(** C9 at work: CSV text passed where a table is expected. *)
Lemma update_repo_file_rejects_non_table_witness :
  ∃ w', update_repo_file ledger_path (AScalar (PStr "name,form,signed_on")) "Ann" None
          (start repo_with_ledger) = (Ret false, w') ∧
        sent w' = [] ∧ remote w' = repo_with_ledger ∧
        ui w' = [st_error "new_content must be a Pandas DataFrame"].
Proof.
  exact (update_repo_file_rejects_non_table ledger_path (AScalar (PStr "name,form,signed_on"))
           "Ann" None (start repo_with_ledger) eq_refl).
Defined.


Lemma template_fields_NoDup : NoDup template_fields.
Proof. compute_done. Qed.

Lemma ledger_table_is_ledger : is_ledger ledger_table.
Proof.
  split; [split |]; [compute_done | | done].
  repeat constructor.
Qed.

(** C10 at work on the six fields of the template. *)
Lemma submit_signature_is_name_witness :
  f100d_e (submit "B" "A. Example" "Chem" "U" (start repo_with_ledger)).2 !! "Signature"
  = Some "A. Example".
Proof.
  exact (proj1 (submit_signature_is_name "B" "A. Example" "Chem" "U"
                  (start repo_with_ledger) "Signature" template_fields_NoDup eq_refl)).
Defined.

(** C7 (amended) at work: one request, a POST. *)
Lemma post_to_repo_sends_one_post_witness :
  ∃ req, sent (post_to_repo OUTPUT_PDF "assets/filled_forms/f100d_e_Ann_2024-01-01.pdf"
                 "Ann" None (start_with_document repo_empty)).2 = [req] ∧
         req_method req = POST.
Proof.
  destruct (post_to_repo_sends_one_post OUTPUT_PDF
              "assets/filled_forms/f100d_e_Ann_2024-01-01.pdf" "Ann" None
              (start_with_document repo_empty) _ eq_refl)
    as (req & body & Hsent & Hmethod & _).
  exists req. split; [exact Hsent | exact Hmethod].
Defined.


(** C2, as stated, fails: the account may not write the ledger, so the
    ledger append fails (403) and leaves the ledger as it was; the error is
    shown, and the handler still sends the POST of the document, which the
    repository accepts. *)
Lemma failed_append_does_not_stop_publish :
  (submit "B" "A. Example" "Chem" "U" (start repo_read_only_ledger)).1 = Ret () ∧
  (λ r, (req_method r, req_url r)) <$>
    sent (submit "B" "A. Example" "Chem" "U" (start repo_read_only_ledger)).2 =
    [(GET, raw_url ledger_path); (GET, contents_url ledger_path);
     (PUT, contents_url ledger_path);
     (POST, contents_url "assets/filled_forms/f100d_e_A. Example_2024-01-01.pdf")] ∧
  st_error "Failed to update file: 403 - forbidden"
    ∈ ui (submit "B" "A. Example" "Chem" "U" (start repo_read_only_ledger)).2 ∧
  blobs (remote (submit "B" "A. Example" "Chem" "U" (start repo_read_only_ledger)).2)
    !! ledger_path = Some ledger_blob ∧
  blob_bytes <$>
    blobs (remote (submit "B" "A. Example" "Chem" "U" (start repo_read_only_ledger)).2)
      !! "assets/filled_forms/f100d_e_A. Example_2024-01-01.pdf"
  = Some "%PDF-1.7 f100d_e B|A. Example|Chem|U|A. Example|2024-01-01".
Proof.
  split_and!; [by vm_compute | by vm_compute | | by vm_compute | by vm_compute].
  compute_done.
Qed.

(** C7, as stated, fails: the one request of [post_to_repo] is a POST, not
    a PUT; when the host cannot be reached the call returns neither [True]
    nor [False], the exception of [requests] escapes; and with no document
    at [pdf_path] nothing is sent at all. *)
Lemma post_to_repo_sends_POST_not_PUT :
  req_method <$>
    sent (post_to_repo OUTPUT_PDF "assets/filled_forms/f100d_e_Ann_2024-01-01.pdf"
            "Ann" None (start_with_document repo_empty)).2 = [POST] ∧
  (post_to_repo OUTPUT_PDF "assets/filled_forms/f100d_e_Ann_2024-01-01.pdf"
     "Ann" None (start_with_document repo_offline)).1
  = Raise (RequestException "Connection refused") ∧
  (post_to_repo OUTPUT_PDF "assets/filled_forms/f100d_e_Ann_2024-01-01.pdf"
     "Ann" None (start repo_empty)).1
  = Raise (FileNotFoundError "assets/filled_form.pdf") ∧
  sent (post_to_repo OUTPUT_PDF "assets/filled_forms/f100d_e_Ann_2024-01-01.pdf"
          "Ann" None (start repo_empty)).2 = [].
Proof. split_and!; vm_compute; reflexivity. Qed.

(** C4: the code overwrites the ledger after a failed read.  The raw
    endpoint answers 500 while the ledger holds two rows.  The handler shows
    the error of the read, goes on from an empty table, finds the file and
    its token through the contents API, and writes a ledger made of the new
    row only: the two earlier rows are lost. *)
Theorem transient_read_error_overwrites_ledger :
  blob_bytes <$> blobs repo_raw_down !! ledger_path =
    Some (csv_of ["name,form,signed_on"; "Ann,f100d_e,2023-12-30"; "Bo,f100d_e,2023-12-31"]) ∧
  (submit "B" "A. Example" "Chem" "U" (start repo_raw_down)).1 = Ret () ∧
  st_error "Failed to fetch assets/form_records.csv. Status code: 500"
    ∈ ui (submit "B" "A. Example" "Chem" "U" (start repo_raw_down)).2 ∧
  req_method <$> sent (submit "B" "A. Example" "Chem" "U" (start repo_raw_down)).2
    = [GET; GET; PUT; POST] ∧
  blob_bytes <$>
    blobs (remote (submit "B" "A. Example" "Chem" "U" (start repo_raw_down)).2) !! ledger_path
  = Some (csv_of ["name,form,signed_on"; "A. Example,f100d_e,2024-01-01"]).
Proof.
  split_and!; [by vm_compute | by vm_compute | | by vm_compute | by vm_compute].
  compute_done.
Qed.

(** The other half of C4 holds: on a fresh repository the read answers 404
    and the ledger is created with exactly the new row. *)
Example first_submission_creates_ledger :
  blob_bytes <$>
    blobs (remote (submit "B" "A. Example" "Chem" "U" (start repo_empty)).2) !! ledger_path
  = Some (csv_of ["name,form,signed_on"; "A. Example,f100d_e,2024-01-01"]).
Proof. by vm_compute. Qed.

(** C5: the code writes the month where the minute belongs.  At 10:30 on
    2024-01-01 the default commit messages of both writers end in [10-01],
    the hour and the month again, where the pattern with the minute gives
    [10-30]; these are the messages the two write requests carry. *)
Theorem default_message_repeats_month :
  default_message "Edited" "A. Example" new_year_morning
    = "Edited by A. Example at 2024-01-01-10-01" ∧
  default_message "PDF uploaded" "A. Example" new_year_morning
    = "PDF uploaded by A. Example at 2024-01-01-10-01" ∧
  strftime "%Y-%m-%d-%H-%M" new_year_morning = "2024-01-01-10-30" ∧
  (λ r, req_json r ≫= (.!! "message")) <$>
    sent (submit "B" "A. Example" "Chem" "U" (start repo_with_ledger)).2
  = [None; None;
     Some (PStr "Edited by A. Example at 2024-01-01-10-01");
     Some (PStr "PDF uploaded by A. Example at 2024-01-01-10-01")].
Proof. split_and!; by vm_compute. Qed.

(** The end-to-end example of the specification: the ledger gains the row,
    the document appears at its path, and the same submission on the same
    day fails at the publish step, the path being taken. *)
Example end_to_end :
  blob_bytes <$>
    blobs (remote (submit "B" "A. Example" "Chem" "U" (start repo_with_ledger)).2)
      !! ledger_path
  = Some (csv_of ["name,form,signed_on"; "Ann,f100d_e,2023-12-30"; "Bo,f100d_e,2023-12-31";
                  "A. Example,f100d_e,2024-01-01"]) ∧
  is_Some (blobs (remote (submit "B" "A. Example" "Chem" "U" (start repo_with_ledger)).2)
             !! "assets/filled_forms/f100d_e_A. Example_2024-01-01.pdf") ∧
  last (ui (submit "B" "A. Example" "Chem" "U"
              (submit "B" "A. Example" "Chem" "U" (start repo_with_ledger)).2).2)
  = Some (st_error "Failed to commit: repository file already exists or sha is missing").
Proof. split_and!; [by vm_compute | vm_compute; by eexists | by vm_compute]. Qed.

(** X6 at work: nothing lies at [OUTPUT_PDF]. *)
Lemma post_to_repo_without_document_witness :
  post_to_repo OUTPUT_PDF "assets/filled_forms/f100d_e_Ann_2024-01-01.pdf" "Ann" None
    (start repo_empty)
  = (Raise (FileNotFoundError OUTPUT_PDF), start repo_empty).
Proof.
  exact (post_to_repo_without_document OUTPUT_PDF
           "assets/filled_forms/f100d_e_Ann_2024-01-01.pdf" "Ann" None (start repo_empty)
           eq_refl).
Defined.

(** X7 at work: the empty message is sent as it is. *)
Lemma post_to_repo_commit_message_witness :
  ∃ body,
    sent (post_to_repo OUTPUT_PDF "assets/filled_forms/f100d_e_Ann_2024-01-01.pdf" "Ann"
            (Some "") (start_with_document repo_empty)).2
    = [post_request (contents_url "assets/filled_forms/f100d_e_Ann_2024-01-01.pdf") body] ∧
    body !! "message" = Some (PStr "").
Proof.
  destruct (post_to_repo_commit_message OUTPUT_PDF
              "assets/filled_forms/f100d_e_Ann_2024-01-01.pdf" "Ann" (Some "")
              (start_with_document repo_empty) _ eq_refl)
    as (body & Hsent & Hmessage & _).
  exists body. split; [exact Hsent | exact Hmessage].
Defined.

(** X14 at work: the raw endpoint answers 500. *)
Lemma failed_read_sends_only_the_new_row_witness :
  ∃ reqs,
    sent (submit "B" "A. Example" "Chem" "U" (start repo_raw_down)).2 = reqs ∧
    ∀ body, put_request (contents_url ledger_path) body ∈ reqs →
      body !! "content" =
      Some (PStr (b64encode (csv_row ["name"; "form"; "signed_on"]
                               +:+ csv_row ["A. Example"; "f100d_e"; "2024-01-01"]))).
Proof.
  exact (failed_read_sends_only_the_new_row "B" "A. Example" "Chem" "U"
           (start repo_raw_down) eq_refl).
Defined.

(** X15 at work: the submission of the example. *)
Lemma script_offers_the_published_document_witness :
  (script (Some example_values) (start_with_template repo_with_ledger)).1
  = Ret [blank_button "%PDF-1.7 f100d_e";
         filled_button "%PDF-1.7 f100d_e B|A. Example|Chem|U|A. Example|2024-01-01"] ∧
  files (script (Some example_values) (start_with_template repo_with_ledger)).2
    !! OUTPUT_PDF = None.
Proof.
  destruct (script_offers_the_published_document example_values
              (start_with_template repo_with_ledger) _ eq_refl)
    as [(Hret & Hfiles & _)|[Hraise _]].
  - split; [exact Hret | rewrite Hfiles; apply lookup_delete_eq].
  - exfalso.
    destruct Hraise as [Hraise|[[m Hraise]|[m Hraise]]]; vm_compute in Hraise; discriminate.
Defined.

(** X16 at work: the host cannot be reached, the POST of the document
    fails, and the next load of the page offers the document. *)
Lemma filled_document_is_offered_once_witness :
  (script (Some example_values) (start_with_template repo_offline)).1
  = Raise (RequestException "Connection refused") ∧
  (script None (script (Some example_values) (start_with_template repo_offline)).2).1
  = Ret [blank_button "%PDF-1.7 f100d_e";
         filled_button "%PDF-1.7 f100d_e B|A. Example|Chem|U|A. Example|2024-01-01"] ∧
  files (script None (script (Some example_values) (start_with_template repo_offline)).2).2
    !! OUTPUT_PDF = None.
Proof.
  pose proof (filled_document_is_offered_once (Some example_values)
                (start_with_template repo_offline) _ eq_refl) as Hthm.
  cbv zeta in Hthm. destruct Hthm as (_ & _ & Hgone & Hcase).
  assert (Hrun : (script (Some example_values) (start_with_template repo_offline)).1
                 = Raise (RequestException "Connection refused")) by (vm_compute; reflexivity).
  rewrite Hrun in Hcase. destruct Hcase as (v & Hv & Hnext).
  injection Hv as <-.
  split_and!; [exact Hrun | exact Hnext | exact Hgone].
Defined.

++++++++

** What the task requires **
Go line by line through the data, copying each one that contains the word "Hthm".

** Result of this task **
                (start_with_template repo_offline) _ eq_refl) as Hthm.
  cbv zeta in Hthm. destruct Hthm as (_ & _ & Hgone & Hcase).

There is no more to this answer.